With the new location comes a new service delivery model. The county is redesigning its mental health service delivery to emphasize wellness, recovery, and resiliency. Services will meet the consumer where they are in their wellness and recovery process. Staff are forming six teams to support consumers in their wellness and recovery: an Outreach and Engagement Team, which works in the community providing outreach to individuals who experience difficulty in seeking out and accessing mental health services; a Welcoming and Accessibility Team that focuses on ensuring all consumers receive timely access from the start, which allows the Visalia Adult Integrated Clinic to accept walk-ins throughout the day; two mental health treatment teams that focus on consumers who are at vulnerable points in their journey of wellness and recovery and need intensive and frequent services; a Recovery-Oriented Service Team, which focuses on mental illness education, increasing wellness and recovery supports, and teaching resiliency techniques to consumers; and a Peer-Delivered Services Team hosted by peers. This team approach enables staff and peers to focus on the unique needs of the approximately 1,600 consumers served quarterly at VAIC.

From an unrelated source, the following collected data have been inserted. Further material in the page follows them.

(** A code point that is written is inserted. *)
Lemma insert_step t pre suf plus s d : pre ++ t :: suf = cps -> agree t pre (t :: suf) s d -> same_adapt t plus (t :: suf) s d -> 0 <= plus ->
  let es := encode_int DIGITS (delta s) base (bias s) in
  let s' := Encoder (out s ++ es) 0 (adapt (delta s) plus (handled s =? o)) (handled s + 1) in
  let d' := Decoder [] (inserted t (pre ++ [t]) ++ pending t suf) t (len (inserted t pre) + 1) (bias s') in
  agree t (pre ++ [t]) suf s' d' /\ ∀ rest, dec_step (with_todo d (es ++ rest)) (with_todo d' rest).
Proof.
  intros Hc Ha Hsa Hplus es s' d'. pose proof Ha as (Hb & Hh & Hbi & Hd & Hn & Hp & Hf).
  assert (Ht : is_point t) by (rewrite <- Hc in points; by apply Forall_app in points as [_ [Ht _]%Forall_cons]). unfold is_point in Ht.
  rewrite pending_cons, decide_False in Hb by lia. cbn [app] in Hb. assert (Hins : inserted t (pre ++ [t]) = inserted t pre ++ [t]) by (by rewrite inserted_snoc, decide_True by lia).
  pose proof (len_nonneg (inserted t pre)) as H0. pose proof (len_nonneg (pending t suf)) as H1.
  assert (Hl : len (inserted t pre) + len (pending t suf) < len cps).
  { rewrite <- Hc, len_app, len_cons. pose proof (filter_len (λ y, y <= t) pre : len (inserted t pre) <= _). pose proof (filter_len (λ y, y < t) suf : len (pending t suf) <= _). lia. }
  destruct (agree_bound t pre (t :: suf) s d Ha) as [Hlim Hpos]; [rewrite pending_cons, decide_False by lia; done|lia|].
  assert (Hlb : len (built d) = len (inserted t pre) + len (pending t suf)) by (by rewrite Hb, len_app).
  set (L := len (built d) + 1) in *. assert (Hq : (delta s + pos d) / L = t - point d) by (symmetry; apply (Z.div_unique _ _ _ (len (inserted t pre))); lia).
  assert (Hr : Z.rem (delta s + pos d) L = len (inserted t pre)).
  { rewrite Z.rem_mod_nonneg by lia. symmetry. apply (Z.mod_unique _ _ (t - point d)); lia. }
  split.
  - unfold agree. cbn. rewrite Hins, !len_app. change (len [t]) with 1. rewrite Hh, Hb, len_app in *. split_and!; try done; try lia.
  - intros rest. exists (pos d + delta s). cbn [todo built point pos dbias with_todo]. fold L. rewrite (Z.add_comm (pos d)), Hq, Hr. split_and!.
    + rewrite Z.add_comm, <- (Z.mul_1_r (delta s)). unfold es. rewrite <- Hbi. apply (decode_encode_int 31 (delta s) base (bias s) (pos d) 1 rest 0); [|lia|lia|lia|done].
      split; [lia|]. unfold LIMIT in Hlim. change (35 ^ 6) with 1838265625 in Hlim. assert (1838265625 < 10 ^ Z.of_nat 31) by done. lia.
    + unfold maxInt. lia.
    + replace (point d + (t - point d)) with t by lia. unfold splice_in. rewrite (proj2 (Z.ltb_ge _ _)) by lia. unfold len at 1 2. rewrite Nat2Z.id, Hb.
      rewrite take_app_length, drop_app_length. cbn [built d']. by rewrite Hins, <- app_assoc.
    + cbn; lia.
    + done.
    + change (dbias d') with (adapt (delta s) plus (handled s =? o)). replace (delta s + pos d - pos d) with (delta s) by lia. replace (0 =? pos d) with (handled s =? o).
      2: { destruct Hf as [[-> ->]|[? ?]]; [by rewrite Z.eqb_refl|]. rewrite (proj2 (Z.eqb_neq (handled s) o)), (proj2 (Z.eqb_neq 0 (pos d))) by lia. done. }
      destruct Hsa as [-> | (Hple & Ho & Hds)]; [done|]. rewrite (proj2 (Z.eqb_neq (handled s) o)) by lia. apply adapt_small; [|done|unfold LIMIT in Hlim; change (35 ^ 6) with 1838265625 in Hlim; lia].
      pose proof (len_nonneg (pending t (t :: suf))). lia.
Qed.

Lemma built_len t pre suf d s : pre ++ suf = cps -> agree t pre suf s d -> len (built d) <= len cps /\ len (inserted t pre) <= len (built d).
Proof.
  intros Hc (Hb & _). rewrite Hb, len_app, <- Hc, len_app.
  pose proof (filter_len (λ y, y <= t) pre : len (inserted t pre) <= _). pose proof (filter_len (λ y, y < t) suf : len (pending t suf) <= _). pose proof (len_nonneg (pending t suf)). lia.
Qed.
Lemma delta_bound t pre suf s d : pre ++ suf = cps -> agree t pre suf s d -> t < 1114112 -> 0 <= pos d /\ delta s + 1 <= maxInt.
Proof.
  intros Hc Ha Ht. destruct (built_len _ _ _ _ _ Hc Ha) as [H0 H1]. pose proof Ha as (_ & _ & _ & Hd & Hn & Hp & Hf). pose proof (len_nonneg (inserted t pre)).
  split; [lia|]. unfold maxInt. nia.
Qed.

(** Moving past a code point that is not written. *)
Lemma agree_skip t pre y suf s d : agree t pre (y :: suf) s d -> y <> t ->
  agree t (pre ++ [y]) suf (Encoder (out s) (if y <? t then delta s + 1 else delta s) (bias s) (handled s)) d.
Proof.
  intros (Hb & Hh & Hbi & Hd & Hn & Hp & Hf) Hy. unfold agree. cbn. rewrite inserted_snoc. rewrite pending_cons in Hb.
  destruct (Z.ltb_spec y t).
  - rewrite decide_True in Hb by lia. rewrite decide_True by lia. rewrite <- app_assoc, len_app. cbn [app] in *. change (len [y]) with 1. split_and!; try done; lia.
  - rewrite decide_False in Hb by lia. rewrite decide_False by lia. rewrite app_nil_r. split_and!; done || lia.
Qed.
Lemma same_adapt_skip t plus y suf s d : same_adapt t plus (y :: suf) s d -> y <> t ->
  same_adapt t plus suf (Encoder (out s) (if y <? t then delta s + 1 else delta s) (bias s) (handled s)) d.
Proof.
  intros [->|(Hp & Ho & Hd)] Hy; [by left|]. right. cbn. split_and!; [done|done|]. rewrite pending_cons in Hd. destruct (Z.ltb_spec y t).
  - rewrite decide_True, len_app in Hd by lia. change (len [y]) with 1 in Hd. lia.
  - rewrite decide_False in Hd by lia. done.
Qed.

Lemma round_ok t plus suf pre s d : pre ++ suf = cps -> agree t pre suf s d -> same_adapt t plus suf s d -> plus = len (pending t cps) + 1 -> t < 1114112 ->
  ∃ s' es d', encode_round suf t plus o s = Ok s' /\ out s' = out s ++ es /\ Forall is_digit_char es /\ agree t cps [] s' d' /\
    (∀ rest, rtc dec_step (with_todo d (es ++ rest)) (with_todo d' rest)) /\
    handled s <= handled s' /\ (t ∈ suf -> handled s < handled s').
Proof.
  revert pre s d. induction suf as [|y suf IH]; intros pre s d Hc Ha Hsa Hplus Ht.
  { rewrite app_nil_r in Hc. subst pre. exists s, [], d. rewrite app_nil_r. split_and!; try done. by intros ?%not_elem_of_nil. }
  cbn [encode_round]. destruct (delta_bound t pre (y :: suf) s d Hc Ha Ht) as [Hpos Hdb].
  assert (E : (y <? t) && (maxInt <? (if y <? t then delta s + 1 else delta s)) = false).
  { destruct (y <? t); [|done]. cbn [andb]. apply Z.ltb_ge. lia. }
  rewrite E. clear E. rewrite cons_middle, app_assoc in Hc. destruct (Z.eqb_spec y t) as [->|Hy].
  - rewrite Z.ltb_irrefl. rewrite <- app_assoc in Hc. cbn [app] in Hc.
    destruct (insert_step t pre suf plus s d Hc Ha Hsa) as [Ha' Hstep]; [pose proof (len_nonneg (pending t cps)); lia|].
    match type of Ha' with agree _ _ _ ?x ?z => set (s1 := x) in *; set (d1 := z) in * end.
    destruct (IH (pre ++ [t]) s1 d1) as (s' & es & d' & Hr & Ho & Hes & Ha2 & Hsteps & Hle & Hmore); [by rewrite <- app_assoc|done| |done|done|].
    { right. cbn [handled s1 delta built d1]. split_and!.
      - destruct Hsa as [-> | (Hp & _)]; pose proof Ha as (Hb & _); destruct Ha' as (Hb' & _); rewrite Hb in *; rewrite pending_cons, decide_False in * by lia;
          cbn [app] in *; rewrite inserted_snoc, decide_True by lia; rewrite !len_app in *; change (len [t]) with 1; lia.
      - destruct Ha as (_ & Hh & _ & _ & _ & _ & Hf). lia.
      - rewrite Hplus, <- Hc. unfold pending. rewrite filter_app, filter_cons, decide_False by lia. rewrite len_app. pose proof (len_nonneg (filter (λ y, y < t) pre)). lia. }
    exists s', (encode_int DIGITS (delta s) base (bias s) ++ es), d'. split_and!; [exact Hr|rewrite Ho; unfold s1; cbn [out]; by rewrite <- app_assoc| |done| | |].
    + apply Forall_app. split; [apply encode_int_digits; by destruct Ha as (_ & _ & _ & _ & Hn & _)|done].
    + intros rest. rewrite <- app_assoc. eapply rtc_l; [apply Hstep|apply Hsteps].
    + cbn in Hle. lia.
    + cbn in Hle. lia.
  - destruct (IH (pre ++ [y]) _ d Hc (agree_skip _ _ _ _ _ _ Ha Hy) (same_adapt_skip _ _ _ _ _ _ Hsa Hy) Hplus Ht) as (s' & es & d' & Hr & Ho & Hes & Ha2 & Hsteps & Hle & Hmore).
    exists s', es, d'. split_and!; try done. intros Hin. apply Hmore. by apply elem_of_cons in Hin as [->|].
Qed.

(** The next code point is the least one that is left. *)
Lemma next_point_ok (l : list Z) t : (∃ y, y ∈ l /\ t <= y) -> Forall is_point l ->
  next_point l t ∈ l /\ t <= next_point l t /\ ∀ y, y ∈ l -> t <= y -> next_point l t <= y.
Proof.
  assert (G : ∀ l u, Forall is_point l -> let r := foldl (λ u y, if (t <=? y) && (y <? u) then y else u) u l in
    r <= u /\ (r = u \/ r ∈ l /\ t <= r) /\ ∀ y, y ∈ l -> t <= y -> r <= y).
  { clear. induction l as [|z l IH]; intros u Hl; cbn; [split_and!; [done|by left|by intros y ?%not_elem_of_nil]|]. apply Forall_cons in Hl as [Hz Hl].
    set (u' := if (t <=? z) && (z <? u) then z else u). assert (Hu : u' <= u /\ (u' = u \/ u' = z /\ t <= z) /\ (t <= z -> u' <= z)).
    { unfold u'. destruct (Z.leb_spec t z), (Z.ltb_spec z u); cbn [andb]; split_and!; auto; lia. }
    destruct (IH u' Hl) as (H1 & H2 & H3). destruct Hu as (Hu1 & Hu2 & Hu3). split_and!; [lia| |].
    - destruct H2 as [->|[Hin Hle]]; [|right; split; [by right|done]]. destruct Hu2 as [->|[-> ?]]; [by left|right; split; [left|done]].
    - intros y [->|Hy]%elem_of_cons Hty; [specialize (Hu3 Hty); lia|by apply H3]. }
  intros (y & Hy & Hty) Hl. destruct (G l maxInt Hl) as (H1 & H2 & H3). fold (next_point l t) in *. specialize (H3 y Hy Hty) as Hyu.
  assert (is_point y) by (rewrite Forall_forall in Hl; by apply Hl). destruct H2 as [E|[Hin Hle]]; [unfold is_point, maxInt in *; lia|]. done.
Qed.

While treatment teams focus on the unique needs of the consumers, the integration of services allows for a focus on the diverse support needs of the consumers. In this new location, consumers can receive mental health and crisis services, assistance with TulareWORKs and SSI benefits, substance abuse prevention and treatment services, peer support and mentorship, and advocacy through NAMI, the nation’s largest grassroots mental health organization dedicated to building better lives for the millions of Americans affected by mental illness. Navigating multiple services can be cumbersome and frustrating, which in turn can exacerbate symptoms and ultimately lead to consumers not seeking the needed services. The one-stop approach offered by the integration of services is crucial for consumers with complex needs that span several different programs.

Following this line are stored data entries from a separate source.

(* ===== verification/Query.v ===== *)
(** The [querystring] and [cookie] modules of the bundle
    (client/docs/swagger-ui/swagger-ui-bundle.js lines 32008-32070 and
    33287-33363). *)

From stdpp Require Import base list list_numbers numbers strings gmap.
From Stdlib Require Import ZArith Lia.
From S2P Require Import Prelude Base64 Buffer BufferText Uri Json.

Module Query.
Import Base64 Buffer BufferText Uri Json.

(** ** querystring *)

(** [t = t || "&"] *)
Definition or_default (t : option (list Z)) (d : list Z) : list Z :=
  match t with Some (c :: t) => c :: t | _ => d end.

(** [e.replace(/\+/g, "%20")] *)
Definition plus_to_percent (s : list Z) : list Z := concat ((λ c, if c =? 43 then js "%20" else [c]) <$> s).

(** The two sides of the first separator. *)
Definition split_pair (n v : list Z) : list Z * list Z :=
  let m := index_of n v in
  if 0 <=? m then (take (Z.to_nat m) v, drop (Z.to_nat (m + 1)) v) else (v, []).

(** A repeated name collects its values in an array; [a["__proto__"]] is no own
    property and cannot be set to a string. *)
Definition add_value (a : jobj) (d h : list Z) : jobj :=
  if decide (d = js "__proto__") then a
  else match obj_get a d with
       | Some (JArr l) => obj_set a d (JArr (l ++ [JStr h]))
       | Some v => obj_set a d (JArr [v; JStr h])
       | None => obj_set a d (JStr h)
       end.

Definition parse_part (n : list Z) (a : jobj) (part : list Z) : result jobj :=
  let '(f, p) := split_pair n (plus_to_percent part) in
  let! d := decodeURIComponent f in
  let! h := decodeURIComponent p in
  Ok (add_value a d h).

(** [querystring.parse]; [i] is [options.maxKeys]. *)
Definition parse (e : jval) (t n : option (list Z)) (i : option Z) : result jobj :=
  match e with
  | JStr (c :: e) =>
      let parts := split (or_default t [38]) (c :: e) in
      let s := match i with Some m => m | None => 1000 end in
      let l := if (0 <? s) && (s <? len parts) then s else len parts in
      foldR (parse_part (or_default n [61])) [] (take (Z.to_nat l) parts)
  | _ => Ok []
  end.

(** The function [r]: what a value is written as. *)
Definition stringifyPrimitive (v : jval) : list Z :=
  match v with
  | JStr s => s
  | JBool b => if b then js "true" else js "false"
  | JNum z => num_to_string z
  | _ => []
  end.
Definition encode_value (v : jval) : result (list Z) := encodeURIComponent (stringifyPrimitive v).

(** The own properties of an array or object. *)
Definition entries (e : jval) : jobj :=
  match e with
  | JObj o => o
  | JArr l => imap (λ i v, (dec (Z.of_nat i), v)) l
  | _ => []
  end.

Definition stringify_entry (t n : list Z) (kv : list Z * jval) : result (list Z) :=
  let! k := encodeURIComponent kv.1 in
  match kv.2 with
  | JArr l => let! vs := mapR (λ v, let! s := encode_value v in Ok ((k ++ n) ++ s)) l in Ok (join t vs)
  | v => let! s := encode_value v in Ok ((k ++ n) ++ s)
  end.

(** [querystring.stringify] *)
Definition stringify (e : jval) (t n : option (list Z)) (u : jval) : result (list Z) :=
  let t := or_default t [38] in
  let n := or_default n [61] in
  match e with
  | JObj _ | JArr _ => let! parts := mapR (stringify_entry t n) (entries e) in Ok (join t parts)
  | _ =>
      if truthy u then
        let! k := encode_value u in
        let! s := encode_value e in
        Ok (k ++ n ++ s)
      else Ok []
  end.

Example querystring_ex :
  stringify (JObj [(js "a b", JArr [JNum 1; JBool true; JNull]); (js "c", JStr (js "&"))]) None None JUndef
    = Ok (js "a%20b=1&a%20b=true&a%20b=&c=%26")
  /\ parse (JStr (js "a+b=1&a+b=2&c&__proto__=x&=y")) None None None
    = Ok [(js "a b", JArr [JStr (js "1"); JStr (js "2")]); (js "c", JStr []); ([], JStr (js "y"))]
  /\ parse (JStr (js "a=%")) None None None = Throw uri_error
  /\ stringify (JStr (js "v")) (Some (js ";")) (Some (js ":")) (JStr (js "k")) = Ok (js "k:v").
Proof. vm_compute. auto. Qed.

(** ** cookie *)

(** [e.split(/; */)]: a semicolon and the spaces after it. *)
Fixpoint drop_spaces (s : list Z) : list Z := match s with 32 :: s => drop_spaces s | _ => s end.
Definition split_cookies (e : list Z) : list (list Z) :=
  match split [59] e with h :: t => h :: (drop_spaces <$> t) | [] => [] end.

(** [u]: the decoded text, or the text as it is when decoding fails. *)
Definition tryDecode (e : list Z) (t : list Z -> result (list Z)) : list Z :=
  match t e with Ok s => s | Throw _ => e end.

(** [d = d.slice(1, -1)] when [d] starts with a quote. *)
Definition unquote (d : list Z) : list Z :=
  match d with 34 :: d' => take (length d' - 1) d' | _ => d end.

(** One cookie: the first of a name counts, a name that every object inherits
    never does ([void 0 == n[p]]). *)
Definition parse_cookie (s : list Z -> result (list Z)) (n : jobj) (c : list Z) : jobj :=
  let f := index_of [61] c in
  if f <? 0 then n
  else
    let p := trim (take (Z.to_nat f) c) in
    let d := unquote (trim (drop (Z.to_nat (f + 1)) c)) in
    if bool_decide (p ∈ object_prototype) then n
    else match obj_get n p with
         | Some _ => n
         | None => obj_set n p (JStr (tryDecode d s))
         end.

(** [cookie.parse] of a string, with [options.decode]. *)
Definition cookie_parse (e : jval) (decode : option (list Z -> result (list Z))) : result jobj :=
  match e with
  | JStr e =>
      let s := match decode with Some d => d | None => decodeURIComponent end in
      Ok (foldl (parse_cookie s) [] (split_cookies e))
  | _ => Throw (TypeError (js "argument str must be a string"))
  end.

(** [/^[\u0009\u0020-\u007e\u0080-\u00ff]+$/] *)
Definition field_char (c : Z) : bool :=
  (c =? 9) || ((32 <=? c) && (c <=? 126)) || ((128 <=? c) && (c <=? 255)).
Definition field_content (s : list Z) : bool := match s with [] => false | _ => forallb field_char s end.

(** The options of [cookie.serialize]; a maximum age that is no number is
    [Some None], an [expires] without [toUTCString] is [Some None]. *)
Inductive same_site :=
  | SameSiteUnset
  | SameSiteTrue
  | SameSiteText (s : list Z)
  | SameSiteOther.
Record cookie_options := {
  encode_option : option (option (list Z -> result (list Z)));
  maxAge : option (option Z);
  domain : list Z;
  path : list Z;
  expires : option (option (list Z));
  httpOnly : bool;
  secure : bool;
  sameSite : same_site }.
Definition no_options : cookie_options := {|
  encode_option := None; maxAge := None; domain := []; path := []; expires := None;
  httpOnly := false; secure := false; sameSite := SameSiteUnset |}.

(** An optional attribute with its text, [what] naming it in the error. *)
Definition text_attribute (what : string) (label s : list Z) : result (list Z) :=
  match s with
  | [] => Ok []
  | _ => if field_content s then Ok (label ++ s) else Throw (TypeError (js what))
  end.

Definition same_site_attribute (s : same_site) : result (list Z) :=
  match s with
  | SameSiteUnset | SameSiteText [] => Ok []
  | SameSiteTrue => Ok (js "; SameSite=Strict")
  | SameSiteText s =>
      if decide (to_lower s = js "lax") then Ok (js "; SameSite=Lax")
      else if decide (to_lower s = js "strict") then Ok (js "; SameSite=Strict")
      else Throw (TypeError (js "option sameSite is invalid"))
  | SameSiteOther => Throw (TypeError (js "option sameSite is invalid"))
  end.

Mental illnesses can affect persons of any age, race, religion, or income. Mental illnesses are not the result of personal weakness, lack of character, or poor upbringing. Mental illnesses are treatable. If you or a loved one is suffering from mental illness, please reach out. VAIC is open Monday through Friday, from 8:00am to 6pm and walk-ins are welcome.
Timothy Durick, Psy.D., is the director of the Tulare County Mental Health Department.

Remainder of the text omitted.